The ability to rally also earned New York coveted home-ice advantage in the first round for Sunday's Game7 and following a pair of comebacks, the Rangers look to complete their rally in their series with the Pittsburgh Penguins, who may still be without Sidney Crosby.
The Rangers are attempting to overcome a 3-1 series deficit for the third time in team history. They did it in second round series against Pittsburgh in 2014 when they won a Game 7 on the road and versus the Washington Capitals in 2015 in overtime on home ice.
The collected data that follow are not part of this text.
(** X17: [delete] ends an OTP.  It answers whether the key was there, and
    from then on, until the next [issue], [verify] answers "request a code
    first" for every code, [get] returns None and [exists] False. *)
Theorem delete_then_nothing (email purpose : string) (w : world) (dt : Z) :
  let key := _generate_key email purpose in
  let run := RedisOTPManager.delete email purpose w in
  let w1 := elapse dt (snd run) in
  (fst run = Ok true <-> Redis.lookup (clock w) (redis w) key <> None) /\
  (fst run = Ok false <-> Redis.lookup (clock w) (redis w) key = None) /\
  redis (snd run) = delete key (redis w) /\
  (forall code,
     verify pbkdf2_hmac_sha256 json_dumps json_loads email purpose code w1
     = (Ok (false, RequestFirst, None), w1)) /\
  RedisOTPManager.get json_loads email purpose w1 = (Ok VNone, w1) /\
  RedisOTPManager.exists_ email purpose w1 = (Ok false, w1).
Proof.
  intros key run w1.
  assert (Hgone : Redis.lookup (clock w1) (redis w1) key = None)
    by apply redis_lookup_deleted.
  destruct (get_nothing_cached email purpose w1 Hgone) as (Hg & He & _ & Hv).
  split; [| split; [| split; [reflexivity | repeat split; assumption]]].
  - cbn. fold key. destruct (Redis.lookup (clock w) (redis w) key); split; congruence.
  - cbn. fold key. destruct (Redis.lookup (clock w) (redis w) key); split; congruence.
Qed.

(** X18: what [verify] and [get] make of a stored value they cannot read.
    A value that is not text, or text that is not JSON, is answered
    "corrupted" by [verify] and None by [get], and nothing changes.  JSON
    text that is not an object makes [verify] raise AttributeError (where
    [get] returns the value), and an object with neither attempts nor
    code_hash makes it raise KeyError. *)
Theorem verify_unreadable_record (email purpose code : string) (w : world) :
  let cached := Redis.get (clock w) (redis w) (_generate_key email purpose) in
  let run := verify pbkdf2_hmac_sha256 json_dumps json_loads email purpose code w in
  truthy cached = true ->
  ((forall s, cached <> VStr s) \/ (exists s, cached = VStr s /\ json_loads s = None) ->
     run = (Ok (false, Corrupted, None), w) /\
     RedisOTPManager.get json_loads email purpose w = (Ok VNone, w)) /\
  (forall s v,
     cached = VStr s -> json_loads s = Some v -> (forall d, v <> VDict d) ->
     run = (Err AttributeError, w) /\
     RedisOTPManager.get json_loads email purpose w = (Ok v, w)) /\
  (forall s d,
     cached = VStr s -> json_loads s = Some (VDict d) ->
     dict_get d "attempts" = None -> dict_get d "code_hash" = None ->
     run = (Err KeyError, w)).
Proof.
  intros cached run Htruthy.
  assert (Hget : RedisOTPManager.get json_loads email purpose w
                 = match py_json_loads json_loads cached with
                   | Ok v => (Ok v, w)
                   | Err e => if value_or_type_error e then (Ok VNone, w) else (Err e, w)
                   end).
  { unfold RedisOTPManager.get, bind, cache_get. fold cached. rewrite Htruthy.
    cbn [negb]. destruct (py_json_loads json_loads cached) as [v | e]; [reflexivity |].
    now destruct (value_or_type_error e). }
  rewrite Hget. clear Hget.
  assert (Hrun : run = match py_json_loads json_loads cached with
                       | Ok loaded =>
                           snd (verify pbkdf2_hmac_sha256 json_dumps json_loads
                                  email purpose code w,
                                run)
                       | Err e => if value_or_type_error e
                                  then (Ok (false, Corrupted, None), w) else (Err e, w)
                       end).
  { destruct (py_json_loads json_loads cached) as [loaded | e] eqn:Hl; [reflexivity |].
    subst run. unfold verify, bind at 1, cache_get at 1. fold cached.
    rewrite Htruthy, Hl. cbn [negb]. now destruct (value_or_type_error e). }
  assert (Hobject : forall s v,
            cached = VStr s -> json_loads s = Some v ->
            run = (otp_data <- lift (match v with
                                     | VDict d => Ok d
                                     | _ => Err AttributeError
                                     end) ;;
                   exhausted <- lift (py_ge (dict_get_default otp_data "attempts" (VInt 0))
                                            MAX_ATTEMPTS) ;;
                   if (exhausted : bool) then
                     cache_delete (_generate_key email purpose) ;;;
                     ret (false, TooManyAttempts, None)
                   else
                     stored_hash <- lift (py_item otp_data "code_hash") ;;
                     matches <- lift (_verify_hash pbkdf2_hmac_sha256 code stored_hash) ;;
                     if negb matches then
                       attempts <- lift (py_item otp_data "attempts") ;;
                       bumped <- lift (py_succ attempts) ;;
                       let otp_data := dict_set otp_data "attempts" bumped in
                       remaining <- cache_ttl (_generate_key email purpose) ;;
                       cache_set (_generate_key email purpose)
                         (VStr (json_dumps (VDict otp_data))) remaining ;;;
                       ret (false, WrongCode, None)
                     else
                       let otp_data := dict_set otp_data "verified" (VBool true) in
                       remaining <- cache_ttl (_generate_key email purpose) ;;
                       cache_set (_generate_key email purpose)
                         (VStr (json_dumps (VDict otp_data))) remaining ;;;
                       ret (true, Verified, Some otp_data)) w).
  { intros s v Hs Hloads. subst run.
    unfold verify, bind at 1, cache_get at 1. fold cached.
    rewrite Htruthy, Hs. cbn [negb py_json_loads]. now rewrite Hloads. }
  clearbody run cached.
  split; [| split].
  - intros [Hnot | (s & Hs & Hloads)].
    + rewrite Hrun.
      destruct cached as [| b | n | x | s | l | d]; try (split; reflexivity).
      now destruct (Hnot s).
    + rewrite Hrun, Hs. cbn [py_json_loads]. rewrite Hloads. split; reflexivity.
  - intros s v Hs Hloads Hnot. rewrite (Hobject s v Hs Hloads), Hs.
    cbn [py_json_loads]. rewrite Hloads.
    split; [| reflexivity].
    destruct v as [| b | n | x | t | l | d]; try reflexivity. now destruct (Hnot d).
  - intros s d Hs Hloads Hattempts Hhash. rewrite (Hobject s (VDict d) Hs Hloads).
    unfold bind at 1. unfold lift at 1.
    unfold bind at 1. unfold lift at 1.
    unfold dict_get_default. rewrite Hattempts. cbn [py_ge as_number].
    unfold MAX_ATTEMPTS. rewrite Qle_bool_integers. cbn [Z.leb Z.compare].
    unfold bind at 1. unfold lift at 1. unfold py_item. now rewrite Hhash.
Qed.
New York has an opportunity to complete another comeback after evening the series with a 5-3 win on Friday. The Rangers led for a combined 4:20 by rallying from a two-goal deficit with three goals in the second period and snapping a 3-3 tie when Chris Kreider's slap shot deflected off Pittsburgh goalie Louie Dominque and trickled into the net with 1:28 remaining.
Kreider also scored the tying goal on a power play after Mike Zibanejad scored his first two goals of the series in a span of 1:16 in the second period. Kreider's first goal was answered by Evgeni Malkin's third tally of the series.
"We've been able to come together as a team through hard times over the course of the year, over the course of the last couple years," Kreider said. "I think it's been a long time coming for us. Regardless of the situation, I'm proud of the way this team competes. Whether we're down, whether we're up, trying to get to our game, trying to play the same way."
New York has stayed alive by rallying from a pair of 2-0 deficits and withstanding fast starts by the Penguins, who have scored nine times in the first period.
On Friday, The Penguins held a two-goal lead when Jeff Carter and Bryan Rust scored in a span of 96 seconds late in the first. Pittsburgh also held a two-goal lead in Game 5 when Jake Guentzel and Kris Letang scored in the opening 27:58 but those goals were scored before Crosby was injured on a high hit by New York defenseman Jacob Trouba with about seven minutes left in the second period.
Crosby has an upper-body injury and it is believed to be a concussion for the star forward, who has missed 108 regular-season games and one playoff game with previous concussions. Crosby had two goals and seven assists on Pittsburgh's top line through the first four games.
Crosby did not skate ahead of Game 6 before being ruled out but took part in Saturday's optional practice along with goalie Tristan Jarry, whose foot injury ultimately led to Dominque in net. Both players were declared day-to-day Saturday by coach Mike Sullivan, who is optimistic about his team regardless of what the lineup is.
"I believe in this group," Sullivan said. "I think we have what it takes to win regardless of who's in our lineup. I know we're very capable."
The Penguins are hoping to avoid blowing a 3-1 series lead for the fourth time in team history.
Besides the 2014 collapse against the Rangers, Pittsburgh blew a 3-1 lead in the 2011 first-round against the Tampa Bay Lightning when Crosby missed the entire series and the 1975 quarterfinals against the New York Islanders, when the Penguins lost the last four games.
They are also hoping to avoid some of the penalty issues that enabled the Rangers to pull off another comeback. The Penguins held the Rangers to 2-for-9 on the power play in the first four games but New York is 3-for-6 on the man advantage in the past two games and penalties by Evan Rodrigues and Mike Matheson led to Zibanejad's first goal and Kreider's tying goal.
"Nobody said it was going to be easy," Letang said. "They're a really good team. They have a lot of skilled players that can score goals. It's a race to four and we have to regroup, stay positive and get the job done."